Nothing outside the range is wanted. Repeat exactly the lines below from the one with "Lemma symbols_pointers_in : Forall" through the one with "unfold symbols_pointers. destruct".

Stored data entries

=== Begin Enclosure ===

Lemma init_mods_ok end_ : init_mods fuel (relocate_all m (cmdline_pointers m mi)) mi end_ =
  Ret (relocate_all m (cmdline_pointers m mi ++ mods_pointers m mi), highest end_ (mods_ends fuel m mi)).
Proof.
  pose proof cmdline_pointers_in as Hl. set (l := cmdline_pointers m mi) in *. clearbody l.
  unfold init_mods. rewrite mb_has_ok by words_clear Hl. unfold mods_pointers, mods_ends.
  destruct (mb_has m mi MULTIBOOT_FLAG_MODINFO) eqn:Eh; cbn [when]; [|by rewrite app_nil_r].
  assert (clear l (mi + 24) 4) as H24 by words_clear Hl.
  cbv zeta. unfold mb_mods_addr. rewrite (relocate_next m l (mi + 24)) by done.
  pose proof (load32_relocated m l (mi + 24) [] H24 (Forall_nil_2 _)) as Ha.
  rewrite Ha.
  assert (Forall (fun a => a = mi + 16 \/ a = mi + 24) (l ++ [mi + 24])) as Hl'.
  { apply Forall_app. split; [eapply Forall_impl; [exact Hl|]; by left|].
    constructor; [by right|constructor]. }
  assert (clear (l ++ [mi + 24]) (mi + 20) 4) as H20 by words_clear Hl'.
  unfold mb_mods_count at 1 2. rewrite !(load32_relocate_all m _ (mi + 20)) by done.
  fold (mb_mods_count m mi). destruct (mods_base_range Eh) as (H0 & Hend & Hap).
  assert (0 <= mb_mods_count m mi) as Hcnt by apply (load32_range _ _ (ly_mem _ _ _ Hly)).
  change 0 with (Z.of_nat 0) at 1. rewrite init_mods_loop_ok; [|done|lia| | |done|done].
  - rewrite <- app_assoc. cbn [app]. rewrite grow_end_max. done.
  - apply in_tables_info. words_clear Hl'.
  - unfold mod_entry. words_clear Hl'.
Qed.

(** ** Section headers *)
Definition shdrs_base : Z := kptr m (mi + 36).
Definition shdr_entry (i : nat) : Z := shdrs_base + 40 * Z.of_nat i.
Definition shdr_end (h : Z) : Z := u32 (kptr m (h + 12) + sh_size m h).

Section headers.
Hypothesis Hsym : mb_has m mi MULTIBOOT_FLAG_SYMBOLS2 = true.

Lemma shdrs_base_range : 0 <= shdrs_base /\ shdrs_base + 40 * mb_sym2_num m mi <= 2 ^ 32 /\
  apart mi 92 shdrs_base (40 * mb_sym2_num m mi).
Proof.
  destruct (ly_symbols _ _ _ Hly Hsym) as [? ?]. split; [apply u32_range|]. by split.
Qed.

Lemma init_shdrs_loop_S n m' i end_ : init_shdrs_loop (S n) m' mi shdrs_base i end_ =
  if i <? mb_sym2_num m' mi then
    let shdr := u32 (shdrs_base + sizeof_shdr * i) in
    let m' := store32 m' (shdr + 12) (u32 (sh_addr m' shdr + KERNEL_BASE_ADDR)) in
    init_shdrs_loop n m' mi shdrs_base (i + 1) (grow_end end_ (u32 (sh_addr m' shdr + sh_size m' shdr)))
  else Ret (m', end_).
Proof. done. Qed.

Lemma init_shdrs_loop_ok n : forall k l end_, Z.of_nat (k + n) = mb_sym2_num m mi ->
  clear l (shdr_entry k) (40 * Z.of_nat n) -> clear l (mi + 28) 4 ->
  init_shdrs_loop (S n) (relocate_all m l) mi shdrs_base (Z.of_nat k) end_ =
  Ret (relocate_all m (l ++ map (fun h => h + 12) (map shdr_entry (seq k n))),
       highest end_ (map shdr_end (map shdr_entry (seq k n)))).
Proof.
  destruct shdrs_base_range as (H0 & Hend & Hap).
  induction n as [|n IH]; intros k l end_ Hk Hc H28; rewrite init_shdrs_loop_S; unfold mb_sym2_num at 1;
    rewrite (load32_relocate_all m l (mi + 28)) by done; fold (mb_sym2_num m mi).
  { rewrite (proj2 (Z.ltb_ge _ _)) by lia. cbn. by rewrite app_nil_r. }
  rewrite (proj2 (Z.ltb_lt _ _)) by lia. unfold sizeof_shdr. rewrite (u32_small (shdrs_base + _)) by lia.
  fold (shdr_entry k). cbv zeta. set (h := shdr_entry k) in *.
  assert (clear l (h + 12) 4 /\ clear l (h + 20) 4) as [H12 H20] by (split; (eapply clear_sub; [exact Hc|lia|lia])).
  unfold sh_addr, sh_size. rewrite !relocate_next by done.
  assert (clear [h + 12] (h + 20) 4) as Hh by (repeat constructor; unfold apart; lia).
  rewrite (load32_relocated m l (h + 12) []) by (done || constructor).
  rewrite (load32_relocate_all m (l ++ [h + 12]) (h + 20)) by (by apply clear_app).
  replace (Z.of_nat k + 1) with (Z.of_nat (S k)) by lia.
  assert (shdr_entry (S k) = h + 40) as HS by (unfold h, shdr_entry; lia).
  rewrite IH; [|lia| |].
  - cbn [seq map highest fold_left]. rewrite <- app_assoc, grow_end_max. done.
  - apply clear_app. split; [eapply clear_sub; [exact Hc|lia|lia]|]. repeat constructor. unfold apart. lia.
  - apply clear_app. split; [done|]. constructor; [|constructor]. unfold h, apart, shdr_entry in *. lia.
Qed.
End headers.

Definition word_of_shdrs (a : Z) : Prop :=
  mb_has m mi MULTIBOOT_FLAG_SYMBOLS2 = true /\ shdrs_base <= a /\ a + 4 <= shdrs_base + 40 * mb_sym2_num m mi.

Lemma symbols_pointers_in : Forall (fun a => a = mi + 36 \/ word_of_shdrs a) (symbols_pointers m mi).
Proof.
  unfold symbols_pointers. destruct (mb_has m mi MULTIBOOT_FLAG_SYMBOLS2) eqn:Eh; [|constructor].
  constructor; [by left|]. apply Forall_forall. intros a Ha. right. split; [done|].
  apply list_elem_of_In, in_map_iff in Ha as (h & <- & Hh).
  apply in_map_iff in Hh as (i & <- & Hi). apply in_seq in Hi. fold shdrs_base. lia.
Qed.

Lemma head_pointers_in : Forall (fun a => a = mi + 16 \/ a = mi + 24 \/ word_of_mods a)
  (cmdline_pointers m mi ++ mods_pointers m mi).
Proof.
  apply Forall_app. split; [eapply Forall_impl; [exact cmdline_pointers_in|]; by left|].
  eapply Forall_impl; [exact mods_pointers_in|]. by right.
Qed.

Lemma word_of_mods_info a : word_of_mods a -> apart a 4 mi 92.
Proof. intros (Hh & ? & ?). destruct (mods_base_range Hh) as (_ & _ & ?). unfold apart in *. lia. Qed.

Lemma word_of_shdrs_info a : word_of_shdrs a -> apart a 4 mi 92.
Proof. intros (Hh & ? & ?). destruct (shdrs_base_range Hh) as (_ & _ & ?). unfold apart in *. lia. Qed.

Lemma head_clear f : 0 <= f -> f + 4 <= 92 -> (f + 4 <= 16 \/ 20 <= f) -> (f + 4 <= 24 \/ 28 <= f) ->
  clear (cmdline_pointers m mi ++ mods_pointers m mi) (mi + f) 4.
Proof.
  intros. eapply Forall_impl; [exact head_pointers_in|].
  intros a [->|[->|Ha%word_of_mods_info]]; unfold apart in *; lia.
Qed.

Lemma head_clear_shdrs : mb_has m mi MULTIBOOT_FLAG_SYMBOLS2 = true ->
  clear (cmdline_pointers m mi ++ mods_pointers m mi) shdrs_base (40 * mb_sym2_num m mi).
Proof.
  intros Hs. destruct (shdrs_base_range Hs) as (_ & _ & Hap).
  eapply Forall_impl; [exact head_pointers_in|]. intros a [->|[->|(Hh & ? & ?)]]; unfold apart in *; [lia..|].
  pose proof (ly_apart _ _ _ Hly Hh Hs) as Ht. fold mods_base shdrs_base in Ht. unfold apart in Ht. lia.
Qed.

=== End Enclosure ===

SOLUTION FOR THIS TASK →
Lemma symbols_pointers_in : Forall (fun a => a = mi + 36 \/ word_of_shdrs a) (symbols_pointers m mi).
Proof.
  unfold symbols_pointers. destruct (mb_has m mi MULTIBOOT_FLAG_SYMBOLS2) eqn:Eh; [|constructor].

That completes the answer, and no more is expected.